**WORK TO BE COMPLETED:** Only one stretch of the records below should be repeated. It starts with the line containing "- apply (X_getMatchById_decimal (matches c2_config) 1)." and goes on through the line containing "js_truthy (default JUndefined", exactly as written.

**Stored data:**
--- START ---

(** * Link rendering pipe and URL metadata service: a shallow embedding

    The development follows [render-links.pipe.ts] and
    [url-metadata.service.ts].  JavaScript strings are modelled as lists of
    8-bit code units (the Latin-1 range of UTF-16); the regular expressions
    of the source are kept as syntax trees and run by a backtracking matcher
    written in the continuation style of the ECMAScript specification. *)

From Stdlib Require Import Ascii String List Arith Bool Lia NArith.
From stdpp Require Import gmap strings list.
Import ListNotations.

Abbreviation str := (list ascii).

(** String literals of the source are written [lit "..."]. *)
Definition lit (s : string) : str := list_ascii_of_string s.

(** The double quote character, written by its code. *)
Definition dquote : ascii := "034"%char.

(** ** JavaScript string primitives *)
Module JsString.

Definition code (c : ascii) : N := N_of_ascii c.

(** WhiteSpace and LineTerminator code units below 256:
    TAB, LF, VT, FF, CR, SPACE and NO-BREAK SPACE. *)
Definition isWhiteSpace (c : ascii) : bool :=
  let n := code c in
  ((9 <=? n) && (n <=? 13) || (n =? 32) || (n =? 160))%N.

(** [A-Za-z0-9_], the word characters of [\b]. *)
Definition isWordChar (c : ascii) : bool :=
  let n := code c in
  ((65 <=? n) && (n <=? 90) || (97 <=? n) && (n <=? 122)
   || (48 <=? n) && (n <=? 57) || (n =? 95))%N.

(** [toLowerCase] on one code unit: A-Z and the accented capitals
    U+00C0..U+00DE (without the multiplication sign U+00D7). *)
Definition toLowerChar (c : ascii) : ascii :=
  let n := code c in
  if ((65 <=? n) && (n <=? 90)
      || (192 <=? n) && (n <=? 222) && negb (n =? 215))%N
  then ascii_of_N (n + 32) else c.

(** The case folding of a regular expression with the [i] flag and
    without the [u] flag (Canonicalize): simple upper-casing.  The two
    code units whose capital lies outside Latin-1 (U+00B5, U+00FF) and
    U+00DF, whose capital is two units long, stay as they are; this
    decides equality of folded 8-bit units exactly as the engine does. *)
Definition canonicalize (c : ascii) : ascii :=
  let n := code c in
  if ((97 <=? n) && (n <=? 122)
      || (224 <=? n) && (n <=? 254) && negb (n =? 247))%N
  then ascii_of_N (n - 32) else c.

Definition toLowerCase (s : str) : str := map toLowerChar s.

Fixpoint trimStart (s : str) : str :=
  match s with
  | c :: t => if isWhiteSpace c then trimStart t else s
  | [] => []
  end.

Definition trimEnd (s : str) : str := rev (trimStart (rev s)).

Definition trim (s : str) : str := trimEnd (trimStart s).
(** * The Open Science Catalog builder ([process.py]), embedded in Rocq

    The script reads four CSV registries (themes, variables, projects,
    products), builds a tree of catalogue nodes, rolls statistics up the
    tree, projects a metrics document and writes everything below an output
    directory.  Python values are embedded as follows:

    - [str] is [string]; only the ASCII behaviour of [strip], [lower],
      [split], [startswith] and [int] is modelled;
    - exceptions are the constructors of [exn]; a computation that may
      raise returns an [outcome];
    - [print], the file system and the mutable catalogue objects live in
      the [state] threaded by the monad [M];
    - a Python object is identified by a [ref]: its position in the list
      that [main] keeps it in, so two names for one object are one [ref]. *)

From Stdlib Require Import ZArith Ascii String.
From stdpp Require Import gmap strings list fin_maps sorting.

#[local] Set Warnings "-register-all".
Local Open Scope string_scope.
Local Open Scope Z_scope.

(** ** Exceptions and outcomes *)

Inductive exn : Type :=
  | KeyError (key : string)
  | ValueError
  | OverflowError
  | IndexError
  | TypeError
  | AttributeError
  | UnboundLocalError (name : string)
  | FileExistsError (path : string)
  | FileNotFoundError (path : string)
  | NotADirectoryError (path : string)
  | IsADirectoryError (path : string)
  | STACError.

Inductive outcome (A : Type) : Type :=
  | Return (a : A)
  | Raise (e : exn).
Arguments Return {A} a.
Arguments Raise {A} e.
(** * Verification of [torso_control.py] (pepper_vr_teleop)

    Shallow embedding of the [TorsoControl] ROS node: the torso-as-joystick
    linear velocity mapping, the shoulder-angle angular velocity mapping, the
    incremental slerp calibration and the control loop of [spin].

    Python floats are modelled by Coq's real numbers [R] (exact arithmetic).
    The [tf.transformations] helpers the node calls ([quaternion_matrix],
    [quaternion_inverse], [quaternion_multiply], [quaternion_slerp]) are
    transcribed from that library; transform lookups, the publisher and the
    ROS clock are the environment and are given to the functions as inputs. *)

From Stdlib Require Import Reals Lra Psatz List String.
Import ListNotations.
Open Scope R_scope.

(** ** Data *)

(** A quaternion [x, y, z, w] as tf stores it. *)
Record quat := Quat { qx : R; qy : R; qz : R; qw : R }.

(** A translation [x, y, z]. *)
Record vec3 := Vec3 { vx : R; vy : R; vz : R }.

(** [geometry_msgs/Vector3] and [geometry_msgs/Twist]. *)
Record Vector3 := Vector3_ { x : R; y : R; z : R }.
Record Twist := Twist_ { linear : Vector3; angular : Vector3 }.

Definition Vector3_zero : Vector3 := Vector3_ 0 0 0.
(** [Twist()]: every field defaults to 0. *)
Definition Twist_default : Twist := Twist_ Vector3_zero Vector3_zero.
(** * Freescale eDMA engine driver (drivers/dma/fsl-edma.c): a shallow embedding

    The driver is embedded function by function.  C integers are [Z] with
    the wrap-around of their C type written out, the in-memory TCD is a
    record of byte strings (its fields are [__le32]/[__le16]), register
    writes are collected in a trace, register reads come from an oracle, and
    code that can trap in the kernel (a NULL dereference, a division by
    zero, an index past an array) returns [Fault]. *)

From Stdlib Require Import ZArith List Lia Bool.
From stdpp Require Import base list.
From coqutil Require Import Byte Word.LittleEndianList Z.bitblast.
Import ListNotations.
Local Open Scope Z_scope.

(** ** C integer types

    The S32 targets of the driver are arm64 (the device trees shipped with
    it), so [size_t], [unsigned long] and [dma_addr_t] are 64 bits wide. *)

Definition u8 (x : Z) : Z := x mod 2 ^ 8.
Definition u16 (x : Z) : Z := x mod 2 ^ 16.
Definition u32 (x : Z) : Z := x mod 2 ^ 32.
Definition size_t (x : Z) : Z := x mod 2 ^ 64.
Definition dma_addr_t (x : Z) : Z := x mod 2 ^ 64.

(** Conversion to [int] (two's complement, 32 bits). *)
Definition int (x : Z) : Z := (x + 2 ^ 31) mod 2 ^ 32 - 2 ^ 31.

Definition INT_MAX : Z := 2 ^ 31 - 1.

Definition BIT (n : Z) : Z := Z.shiftl 1 n.

Definition EINVAL : Z := 22.

(** ** Traps

    [Fault] stands for behaviour the kernel does not survive: dereferencing
    a NULL pointer, dividing by zero, indexing past the end of an array. *)

Inductive result (A : Type) : Type :=
| Ok (a : A)
| Fault.

Arguments Ok {A} a.
Arguments Fault {A}.

#[export] Instance result_ret : MRet result := fun A a => Ok a.

#[export] Instance result_bind : MBind result := fun A B k r =>
  match r with
  | Ok a => k a
  | Fault => Fault
  end.

(** A pointer that must not be NULL when it is dereferenced. *)
Definition deref {A : Type} (p : option A) : result A :=
  match p with
  | Some a => Ok a
  | None => Fault
  end.

(** C division and remainder of unsigned operands. *)
Definition udiv (a b : Z) : result Z :=
  if b =? 0 then Fault else Ok (a / b).

Definition umod (a b : Z) : result Z :=
  if b =? 0 then Fault else Ok (a mod b).

(** ** Enumerations *)

(** Modelled from the spec: [enum dma_transfer_direction] is declared in
    include/linux/dmaengine.h, outside the driver; the two slave directions
    are memory-to-device and device-to-memory. *)
Inductive dma_transfer_direction : Type :=
| DMA_MEM_TO_MEM
| DMA_MEM_TO_DEV
| DMA_DEV_TO_MEM
| DMA_DEV_TO_DEV
| DMA_TRANS_NONE.

(** Modelled from the spec: [enum dma_status] is declared in
    include/linux/dmaengine.h; a zeroed channel reads [DMA_COMPLETE]. *)
Inductive dma_status : Type :=
| DMA_COMPLETE
| DMA_IN_PROGRESS
| DMA_PAUSED
| DMA_ERROR.

Inductive fsl_edma_pm_state : Type :=
| RUNNING
| SUSPENDED.

Inductive irqreturn_t : Type :=
| IRQ_NONE
| IRQ_HANDLED.

Definition dir_eqb (a b : dma_transfer_direction) : bool :=
  match a, b with
  | DMA_MEM_TO_MEM, DMA_MEM_TO_MEM
  | DMA_MEM_TO_DEV, DMA_MEM_TO_DEV
  | DMA_DEV_TO_MEM, DMA_DEV_TO_MEM
  | DMA_DEV_TO_DEV, DMA_DEV_TO_DEV
  | DMA_TRANS_NONE, DMA_TRANS_NONE => true
  | _, _ => false
  end.
(** * The shard state machine's admin applier and its error envelope

    A shallow embedding of [raftstore/errors.go] and of the admin command
    applier ([execAdminRequest], [doExecCompactLog], [doExecConfigChange],
    [doExecSplit], [updateWriteMetrics]) of matrixcube, together with the
    heartbeat response multiplexer exercised by [TestActivity].

    Conventions.
    - A Go [uint64] is a [Z] in [0, 2^64); every addition the source does on
      one is followed by [wrap64].  An [int64] is a [Z] in [-2^63, 2^63).
    - A [[]byte] is a [list byte]; [nil] and the empty slice coincide, as they
      do for [len] and [bytes.Equal].
    - [logger.Fatal] ends the process: a handler that reaches it yields
      [Fatal] and no state.
    - The data storage, the replica factory and the response pools are
      collaborators outside the sources; they are parameters. *)

From Stdlib Require Import ZArith List String Ascii Bool Lia.
From Stdlib.Strings Require Import Byte.
From stdpp Require Import base option list gmap strings.
From stdpp Require Import sorting pretty.
Import ListNotations.

Local Open Scope string_scope.
Local Open Scope Z_scope.
Local Open Scope list_scope.

(** ** Machine integers *)

Definition wrap64 (z : Z) : Z := z mod 2 ^ 64.

Definition is_uint64 (z : Z) : Prop := 0 <= z < 2 ^ 64.
Definition is_int64 (z : Z) : Prop := - 2 ^ 63 <= z < 2 ^ 63.

(** ** Byte strings *)

Definition bytes := list byte.

Fixpoint bytes_Compare (a b : bytes) : comparison :=
  match a, b with
  | [], [] => Eq
  | [], _ :: _ => Lt
  | _ :: _, [] => Gt
  | x :: a', y :: b' =>
      match N.compare (Byte.to_N x) (Byte.to_N y) with
      | Eq => bytes_Compare a' b'
      | c => c
      end
  end.

Fixpoint bytes_Equal (a b : bytes) : bool :=
  match a, b with
  | [], [] => true
  | x :: a', y :: b' => Byte.eqb x y && bytes_Equal a' b'
  | _, _ => false
  end.
(** PreGamesService.fetchPagesConcurrently with a positive concurrency
    requests exactly pages 0..n-1, for some n up to totalPages, and returns
    their items in page order. It stops before totalPages only after one
    of the requested pages came back empty. *)
Theorem X_fetchPages_prefix (pages : PageSource) (totalPages concurrency : nat) :
  (0 < concurrency)%nat ->
  exists n, (n <= totalPages)%nat /\
    fetchPagesConcurrently pages totalPages concurrency =
      Some (concat (map pages (seq 0 n)), seq 0 n) /\
    ((n < totalPages)%nat -> exists k, (k < n)%nat /\ pages k = []).
Proof.
  intros Hc. destruct (batches_prefix pages totalPages concurrency Hc (S totalPages) 0 [] [])
    as (n & Hn & Heq & Hst); [lia|lia|].
  exists n. split; [lia|]. split.
  - unfold fetchPagesConcurrently. rewrite Heq, Nat.sub_0_r. reflexivity.
  - intros H. destruct (Hst H) as (k & Hk & Hp). exists k. split; [lia|exact Hp].
Qed.

(** Redis *)
Lemma ins_all_union (ms : list Match) : forall A h : gmap Z RedisHash,
  fold_left (fun h m => <[m_id m := hash_of m]> h) ms (A ∪ h) =
  fold_left (fun h m => <[m_id m := hash_of m]> h) ms A ∪ h.
Proof.
  induction ms as [|m ms IH]; intros A h; [reflexivity|].
  simpl. rewrite insert_union_l. apply IH.
Qed.

Lemma ins_all_idem (ms : list Match) (h : gmap Z RedisHash) :
  let ins := fold_left (fun h m => <[m_id m := hash_of m]> h) ms in
  ins (ins h) = ins h.
Proof.
  intros ins.
  assert (E : forall B, ins B = ins ∅ ∪ B).
  { intros B. unfold ins. rewrite <- (ins_all_union ms ∅ B), map_empty_union. reflexivity. }
  rewrite (E (ins h)), (E h), map_union_assoc, map_union_idemp. reflexivity.
Qed.

Lemma in_list_true (i : Z) (l : list Z) : in_list i l = true <-> i ∈ l.
Proof.
  unfold in_list. rewrite existsb_exists, list_elem_of_In. split.
  - intros (x & Hx & E). apply Z.eqb_eq in E. subst. exact Hx.
  - intros H. exists i. split; [exact H|apply Z.eqb_refl].
Qed.

Lemma sadd_grows (ids : list Z) : forall acc x,
  x ∈ acc \/ x ∈ ids ->
  x ∈ fold_left (fun acc i => if in_list i acc then acc else acc ++ [i]) ids acc.
Proof.
  induction ids as [|i ids IH]; intros acc x Hx; simpl.
  - destruct Hx as [Hx|Hx]; [exact Hx|apply not_elem_of_nil in Hx as []].
  - apply IH. destruct (in_list i acc) eqn:E.
    + destruct Hx as [Hx|Hx]; [left; exact Hx|].
      apply elem_of_cons in Hx as [->|Hx]; [left; apply in_list_true, E|right; exact Hx].
    + destruct Hx as [Hx|Hx]; [left; apply elem_of_app; left; exact Hx|].
      apply elem_of_cons in Hx as [->|Hx].
      * left. apply elem_of_app. right. apply list_elem_of_singleton. reflexivity.
      * right. exact Hx.
Qed.

Lemma sadd_present (ids : list Z) : forall acc,
  (forall x, x ∈ ids -> x ∈ acc) ->
  fold_left (fun acc i => if in_list i acc then acc else acc ++ [i]) ids acc = acc.
Proof.
  induction ids as [|i ids IH]; intros acc H; [reflexivity|]. simpl.
  rewrite (proj2 (in_list_true i acc)) by (apply H; left).
  apply IH. intros x Hx. apply H. right. exact Hx.
Qed.

Lemma sAdd_idem (idx ids l : list Z) : sAdd idx ids = Some l -> sAdd l ids = Some l.
Proof.
  unfold sAdd. destruct ids as [|i ids]; [discriminate|]. intros H. injection H as <-.
  rewrite (sadd_present (i :: ids)); [reflexivity|].
  intros x Hx. apply (sadd_grows (i :: ids)). right. exact Hx.
Qed.

(** RedisService.saveMatches is idempotent: saving the same matches again
    changes neither the index set nor the hashes. *)
Theorem X_saveMatches_idempotent (ms : list Match) (r r' : Redis) :
  saveMatches ms r = Some r' -> saveMatches ms r' = Some r'.
Proof.
  unfold saveMatches. intros Hs.
  destruct (connectionFailed r) eqn:Hf; [discriminate|].
  destruct (isConnected r) eqn:Hc; [|discriminate].
  cbn [negb] in Hs.
  destruct (sAdd (r_index r) (map m_id ms)) as [l|] eqn:Ha; [|discriminate].
  injection Hs as <-. cbn [connectionFailed isConnected r_index r_hashes negb].
  rewrite (ins_all_idem ms (r_hashes r)), (sAdd_idem _ _ _ Ha). reflexivity.
Qed.

(* ------------------------------------------------------------------ *)
(** ** Instances of the properties above *)

Lemma X_live_phase_one_witness :
  exists m, matches (processLiveEvents c5_config
      [mkLiveFeedSport 1 [mkLiveFeedRegion [mkLiveFeedCompetition
         [mkLiveTreeEvent true (mkEvent 100 "Liga" 0 true false [])]]]]) !! 100 = Some m /\
    m_id m = 100 /\ m_blocked m = false.
Proof.
  destruct (X_live_phase_one c5_config
      [mkLiveFeedSport 1 [mkLiveFeedRegion [mkLiveFeedCompetition
         [mkLiveTreeEvent true (mkEvent 100 "Liga" 0 true false [])]]]]) as (_ & _ & H).
  destruct (H 100) as (m & Hm & Hid & _ & Hb).
  - apply list_elem_of_In. vm_compute. left. reflexivity.
  - exists m. split; [exact Hm|]. split; [exact Hid|exact Hb].
Defined.

Lemma X_live_collect_timer_witness :
  collectLiveFeedData [] (mkSvc c5_config None None) = (mkSvc c5_config None None, None) /\
  is_Some (cacheUpdateTimer (fst (collectLiveFeedData
      [mkLiveFeedSport 1 [mkLiveFeedRegion [mkLiveFeedCompetition
         [mkLiveTreeEvent true (mkEvent 100 "Liga" 0 true false [])]]]]
      (mkSvc c5_config None None)))).
Proof.
  split.
  - apply (proj1 (X_live_collect_timer [] (mkSvc c5_config None None))). reflexivity.
  - apply (proj2 (X_live_collect_timer
      [mkLiveFeedSport 1 [mkLiveFeedRegion [mkLiveFeedCompetition
         [mkLiveTreeEvent true (mkEvent 100 "Liga" 0 true false [])]]]]
      (mkSvc c5_config None None))).
    vm_compute. discriminate.
Defined.

Lemma X_pregames_collect_witness :
  is_Some (cacheUpdateTimer (fst (collectPreGamesData c5_fetch
      [mkAdmiralBetEvent 5 7 (mkEvent 100 "Liga" 0 true false [])]
      (mkSvc c5_config None None)))) /\
  exists m, matches (cfg (fst (collectPreGamesData c5_fetch
      [mkAdmiralBetEvent 5 7 (mkEvent 100 "Liga" 0 true false [])]
      (mkSvc c5_config None None)))) !! 100 = Some m /\ m_id m = 100.
Proof.
  destruct (X_pregames_collect c5_fetch
      [mkAdmiralBetEvent 5 7 (mkEvent 100 "Liga" 0 true false [])]
      (mkSvc c5_config None None)) as (Ht & _ & _ & He); [reflexivity|].
  split; [exact Ht|].
  destruct (He (mkAdmiralBetEvent 5 7 (mkEvent 100 "Liga" 0 true false []))) as (m & Hm & Hid & _).
  - left.
  - exists m. split; [exact Hm|exact Hid].
Defined.

Lemma X_live_running_without_poll_witness :
  let s := live_run [LiveStart 30 "S"; LiveCollect []] in
  isRunning (cfg s) = true /\ cacheUpdateTimer s = None /\ matches (cfg s) = ∅.
Proof. apply (X_live_running_without_poll 30 "S" []); reflexivity. Defined.

Lemma X_stop_witness :
  cacheUpdateTimer (fst (stop (mkSvc c2_config (Some 5000) (Some "7"%string)))) = None /\
  snd (stop (mkSvc c2_config (Some 5000) (Some "7"%string))) <> None.
Proof.
  destruct (X_stop (mkSvc c2_config (Some 5000) (Some "7"%string)))
    as (_ & _ & _ & _ & _ & H).
  destruct H as (Ht & _ & Hs & _); [reflexivity|].
  split; [exact Ht|].
  intros E. apply Hs in E. apply (map_size_empty_iff (matches c2_config)) in E. discriminate.
Defined.

Lemma X_poll_frame_witness :
  live_updateCacheChanges c5_fetch live_init
    (Some (mkCacheChangesResponse (Some "9"%string) [] [])) = live_init.
Proof.
  destruct (X_poll_frame c5_fetch live_init (Some (mkCacheChangesResponse (Some "9"%string) [] [])))
    as [(_ & _ & _ & _ & H) _].
  apply H. reflexivity.
Defined.

Lemma X_live_controller_start_witness :
  live_startLiveFeed (mkSvc c2_config (Some 5000) None) (Some 45) (Some "S"%string) =
    (mkSvc c2_config (Some 5000) None, mkReply 200 true) /\
  live_startLiveFeed live_init (Some 45) (Some "S"%string) = (live_init, mkReply 500 false).
Proof.
  split.
  - destruct (X_live_controller_start (mkSvc c2_config (Some 5000) None) 45 "S") as [H _];
      [lia|reflexivity|].
    apply H. reflexivity.
  - destruct (X_live_controller_start live_init 45 "S") as [_ H]; [lia|reflexivity|].
    apply H; reflexivity.
Defined.

Lemma X_pregames_controller_restart_witness :
  let r := pre_startPreGames (mkSvc c2_config (Some 5000) None) None (Some "T"%string) in
  r.2 = mkReply 200 true /\ isRunning (cfg r.1) = true /\ selectedSport (cfg r.1) = "T"%string /\
  collectionInterval (cfg r.1) = 120 /\ matches (cfg r.1) = ∅ /\ leagues (cfg r.1) = ∅.
Proof.
  apply (X_pregames_controller_restart (mkSvc c2_config (Some 5000) None) None "T");
    reflexivity.
Defined.

Lemma X_getMatchById_decimal_witness :
  getMatchById (matches c2_config) (Num.numberToString 1) = (mkReply 200 true, Some c2_match) /\
  getMatchById (matches c2_config) (Num.numberToString 2) = (mkReply 404 false, None).
Proof.
  split.
  - apply (X_getMatchById_decimal (matches c2_config) 1). lia.
  - apply (X_getMatchById_decimal (matches c2_config) 2). lia.
Defined.

Lemma X_stored_match_by_id_witness :
  getMatchById (matches (cfg (live_run [LiveStart 30 "S"; LiveCollect
      [mkLiveFeedSport 1 [mkLiveFeedRegion [mkLiveFeedCompetition
         [mkLiveTreeEvent true (mkEvent 100 "Liga" 0 true false [])]]]]])))
    (Num.numberToString (m_id (mkMatch 100 "Liga" "S" 0 false false ∅))) =
  (mkReply 200 true, Some (mkMatch 100 "Liga" "S" 0 false false ∅)).
Proof.
  apply (proj1 (X_stored_match_by_id [LiveStart 30 "S"; LiveCollect
      [mkLiveFeedSport 1 [mkLiveFeedRegion [mkLiveFeedCompetition
         [mkLiveTreeEvent true (mkEvent 100 "Liga" 0 true false [])]]]]] []) 100).
  - vm_compute. reflexivity.
  - lia.
Defined.

Lemma X_redis_number_fields_witness :
  fromHash (hashData {["id" := JNum 42]}) !! "id"%string = Some (JNum 42) /\
  fromHash (hashData {["id" := JNum 42]}) !! "leagueId"%string = Some (JNum 0).
Proof.
  split.
  - apply (proj1 (X_redis_number_fields {["id" := JNum 42]} "id" ltac:(left)) 42).
    + lia.
    + reflexivity.
  - apply (proj2 (X_redis_number_fields {["id" := JNum 42]} "leagueId"
      ltac:(apply list_elem_of_In; simpl; tauto))).
    reflexivity.
Defined.

Lemma X_redis_string_fields_witness :
  fromHash (hashData {["home" := JStr "A"]}) !! "home"%string = Some (JStr "A") /\
  fromHash (hashData {["home" := JStr "A"]}) !! "away"%string = Some (JStr "").
Proof.
  split.
  - apply (proj1 (X_redis_string_fields {["home" := JStr "A"]} "home" ltac:(left)) "A").
    reflexivity.
  - apply (proj2 (X_redis_string_fields {["home" := JStr "A"]} "away"
      ltac:(apply list_elem_of_In; simpl; tauto))).
    left. reflexivity.
Defined.

Lemma X_redis_boolean_fields_witness :
  fromHash (hashData {["isLive" := JBool true]}) !! "isLive"%string = Some (JBool true) /\
  fromHash (hashData {["isLive" := JBool true]}) !! "topMatch"%string = Some (JBool false).
Proof.
  split.
  - apply (proj1 (X_redis_boolean_fields {["isLive" := JBool true]} "isLive" ltac:(left)) true).
    reflexivity.
  - apply (proj2 (X_redis_boolean_fields {["isLive" := JBool true]} "topMatch"
      ltac:(apply list_elem_of_In; simpl; tauto))).
    reflexivity.
Defined.

Lemma X_redis_announcement_witness :
  js_truthy (default JUndefined
    (fromHash (hashData {["announcement" := JBool false]}) !! "announcement"%string)) = true.
Proof.
  apply (proj1 (X_redis_announcement {["announcement" := JBool false]}) false).
  reflexivity.
Defined.

Lemma X_fetchPages_prefix_witness :
  exists n, (n <= 100)%nat /\
    fetchPagesConcurrently (four_pages [1] [2] [4]) 100 3 =
      Some (concat (map (four_pages [1] [2] [4]) (seq 0 n)), seq 0 n) /\
    ((n < 100)%nat -> exists k, (k < n)%nat /\ four_pages [1] [2] [4] k = []).
Proof. apply (X_fetchPages_prefix (four_pages [1] [2] [4]) 100 3). lia. Defined.

Lemma X_saveMatches_idempotent_witness :
  saveMatches [c2_match] (mkRedis true false [1] {[1 := hash_of c2_match]}) =
    Some (mkRedis true false [1] {[1 := hash_of c2_match]}).
Proof.
  apply (X_saveMatches_idempotent [c2_match] (mkRedis true false [] ∅)). reflexivity.
Defined.

End Extra.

--- END ---

**SOLUTION TO THIS PROBLEM:**
  - apply (X_getMatchById_decimal (matches c2_config) 1). lia.
  - apply (X_getMatchById_decimal (matches c2_config) 2). lia.
Defined.

Lemma X_stored_match_by_id_witness :
  getMatchById (matches (cfg (live_run [LiveStart 30 "S"; LiveCollect
      [mkLiveFeedSport 1 [mkLiveFeedRegion [mkLiveFeedCompetition
         [mkLiveTreeEvent true (mkEvent 100 "Liga" 0 true false [])]]]]])))
    (Num.numberToString (m_id (mkMatch 100 "Liga" "S" 0 false false ∅))) =
  (mkReply 200 true, Some (mkMatch 100 "Liga" "S" 0 false false ∅)).
Proof.
  apply (proj1 (X_stored_match_by_id [LiveStart 30 "S"; LiveCollect
      [mkLiveFeedSport 1 [mkLiveFeedRegion [mkLiveFeedCompetition
         [mkLiveTreeEvent true (mkEvent 100 "Liga" 0 true false [])]]]]] []) 100).
  - vm_compute. reflexivity.
  - lia.
Defined.

Lemma X_redis_number_fields_witness :
  fromHash (hashData {["id" := JNum 42]}) !! "id"%string = Some (JNum 42) /\
  fromHash (hashData {["id" := JNum 42]}) !! "leagueId"%string = Some (JNum 0).
Proof.
  split.
  - apply (proj1 (X_redis_number_fields {["id" := JNum 42]} "id" ltac:(left)) 42).
    + lia.
    + reflexivity.
  - apply (proj2 (X_redis_number_fields {["id" := JNum 42]} "leagueId"
      ltac:(apply list_elem_of_In; simpl; tauto))).
    reflexivity.
Defined.

Lemma X_redis_string_fields_witness :
  fromHash (hashData {["home" := JStr "A"]}) !! "home"%string = Some (JStr "A") /\
  fromHash (hashData {["home" := JStr "A"]}) !! "away"%string = Some (JStr "").
Proof.
  split.
  - apply (proj1 (X_redis_string_fields {["home" := JStr "A"]} "home" ltac:(left)) "A").
    reflexivity.
  - apply (proj2 (X_redis_string_fields {["home" := JStr "A"]} "away"
      ltac:(apply list_elem_of_In; simpl; tauto))).
    left. reflexivity.
Defined.

Lemma X_redis_boolean_fields_witness :
  fromHash (hashData {["isLive" := JBool true]}) !! "isLive"%string = Some (JBool true) /\
  fromHash (hashData {["isLive" := JBool true]}) !! "topMatch"%string = Some (JBool false).
Proof.
  split.
  - apply (proj1 (X_redis_boolean_fields {["isLive" := JBool true]} "isLive" ltac:(left)) true).
    reflexivity.
  - apply (proj2 (X_redis_boolean_fields {["isLive" := JBool true]} "topMatch"
      ltac:(apply list_elem_of_In; simpl; tauto))).
    reflexivity.
Defined.

Lemma X_redis_announcement_witness :
  js_truthy (default JUndefined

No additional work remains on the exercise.